▶ **Directions for this task**: Look through the data below. Show each line where the string "Hold" occurs.

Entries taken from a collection
(** From bounds the loop can be in, a fuel larger than their distance leads
    to a [return], and what is returned is the index field of an element. *)
Lemma bsearch_returns fuel : forall left right,
  bounds_ok below atmost s left right ->
  right - left < Z.of_nat fuel ->
  exists a, a ∈ s /\ bsearch hit below above atmost idx fuel s left right = Return (idx a).
Proof.
  induction fuel as [|fuel IH]; intros left right (Hlr & Hr & Hl & Hr') Hf; [lia|].
  cbn [bsearch].
  pose proof (midpoint_range left right Hlr) as Hm.
  set (m := (left + right) ÷ 2) in *.
  destruct (at_Some s m ltac:(lia)) as [sm Esm]. rewrite Esm.
  destruct (hit sm); [eauto using at_elem_of|].
  destruct (below sm) eqn:Eb.
  - destruct (Z.eqb_spec m (len s - 1)) as [|Hne]; [eauto using at_elem_of|].
    destruct (at_Some s (m + 1) ltac:(lia)) as [sn Esn]. rewrite Esn.
    destruct (above sn); [eauto using at_elem_of|].
    apply IH; [|lia].
    assert (m <> right).
    { intros ->. destruct Hr' as [|(a & Ea & Ha)]; [lia|].
      rewrite Esm in Ea. injection Ea as <-.
      rewrite below_atmost in Ha by eauto using at_elem_of. discriminate. }
    repeat split; [lia..| |done].
    right. exists sm. by replace (m + 1 - 1) with m by lia.
  - destruct (Z.eqb_spec m 0) as [|Hne]; [eauto using at_elem_of|].
    destruct (at_Some s (m - 1) ltac:(lia)) as [sp Esp]. rewrite Esp.
    destruct (atmost sp) eqn:Ea; [eauto using at_elem_of|].
    apply IH; [|lia].
    assert (m <> left).
    { intros ->. destruct Hl as [|(a & Ea' & Ha)]; [lia|].
      rewrite Esp in Ea'. injection Ea' as <-.
      rewrite below_atmost in Ea by eauto using at_elem_of. discriminate. }
    repeat split; [lia..|done|].
    right. eauto.
Qed.

(** The search as the closures start it: as many rounds as the slice has
    elements are enough. *)
Lemma bsearch_start_returns fuel :
  s <> [] -> (length s <= fuel)%nat ->
  exists a, a ∈ s /\
    bsearch hit below above atmost idx fuel s 0 (len s - 1) = Return (idx a).
Proof.
  intros Hne Hfuel. apply bsearch_returns.
  - assert (0 < len s) by (unfold len; destruct s; [done|cbn; lia]).
    repeat split; [lia..| |]; by left.
  - unfold len. lia.
Qed.

End SkeletonFacts.

(** ** The two searches are instances of the shared loop *)

Lemma search_loop_bsearch fuel s num : forall left right,
  search_loop fuel s num left right =
  bsearch (fun a => Weight a =? num) (fun a => Weight a <? num)
          (fun a => Weight a >? num) (fun a => Weight a <=? num)
          Index fuel s left right.
Proof.
  induction fuel as [|fuel IH]; intros left right; [reflexivity|].
  cbn [search_loop bsearch]. repeat case_match; try reflexivity; apply IH.
Qed.

Lemma search_loopF_bsearch fuel s num : forall left right,
  search_loopF fuel s num left right =
  bsearch (fun a => abs (WeightF a - num) <=? EPSILON)%float
          (fun a => WeightF a <? num)%float
          (fun a => num <? WeightF a)%float
          (fun a => WeightF a <=? num)%float
          IndexF fuel s left right.
Proof.
  induction fuel as [|fuel IH]; intros left right; [reflexivity|].
  cbn [search_loopF bsearch]. repeat case_match; try reflexivity; apply IH.
Qed.
Lemma invalidated_ids_consistent slots i :
  ids_consistent slots → ids_consistent (invalidated slots i).
Proof.
  intros Hc. unfold invalidated.
  apply (ids_consistent_same_ids (generation slots) _ (memslots slots));
    [apply insert_set_flags_ids|by destruct slots].
Qed.

Lemma invalidated_no_overlap slots i :
  no_overlap slots → no_overlap (invalidated slots i).
Proof.
  intros Hno.
  assert (∀ t, t ∈ memslots (invalidated slots i) →
               ∃ t0, t0 ∈ memslots slots ∧ id t0 = id t
                     ∧ base_gfn t0 = base_gfn t ∧ npages t0 = npages t) as Htwin.
  { intros t Ht. unfold invalidated in Ht. cbn [memslots] in Ht.
    apply list_elem_of_lookup in Ht as [q Hq].
    set (n := id_to_memslot_index slots i) in *.
    destruct (decide (q = n)) as [->|Hne].
    - pose proof (lookup_lt_Some _ _ _ Hq) as Hlt. rewrite length_insert in Hlt.
      rewrite list_lookup_insert_eq in Hq by done. simplify_eq.
      destruct (lookup_lt_is_Some_2 _ _ Hlt) as [s Hs].
      rewrite (list_lookup_total_correct _ _ _ Hs).
      exists s. split; [by eapply list_elem_of_lookup_2|done].
    - rewrite list_lookup_insert_ne in Hq by done.
      exists t. split; [by eapply list_elem_of_lookup_2|done]. }
  intros s t Hs Ht Hne Hus Hut.
  destruct (Htwin _ Hs) as (s0 & Hs0 & Hsi & Hsb & Hsn).
  destruct (Htwin _ Ht) as (t0 & Ht0 & Hti & Htb & Htn).
  pose proof (Hno s0 t0 Hs0 Ht0) as Hold.
  unfold frames_intersect in *. rewrite Hsb, Hsn, Htb, Htn, Hsi, Hti in Hold.
  by apply Hold.
Qed.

▶ **Result for this exercise**:
  pose proof (Hno s0 t0 Hs0 Ht0) as Hold.
  unfold frames_intersect in *. rewrite Hsb, Hsn, Htb, Htn, Hsi, Hti in Hold.
  by apply Hold.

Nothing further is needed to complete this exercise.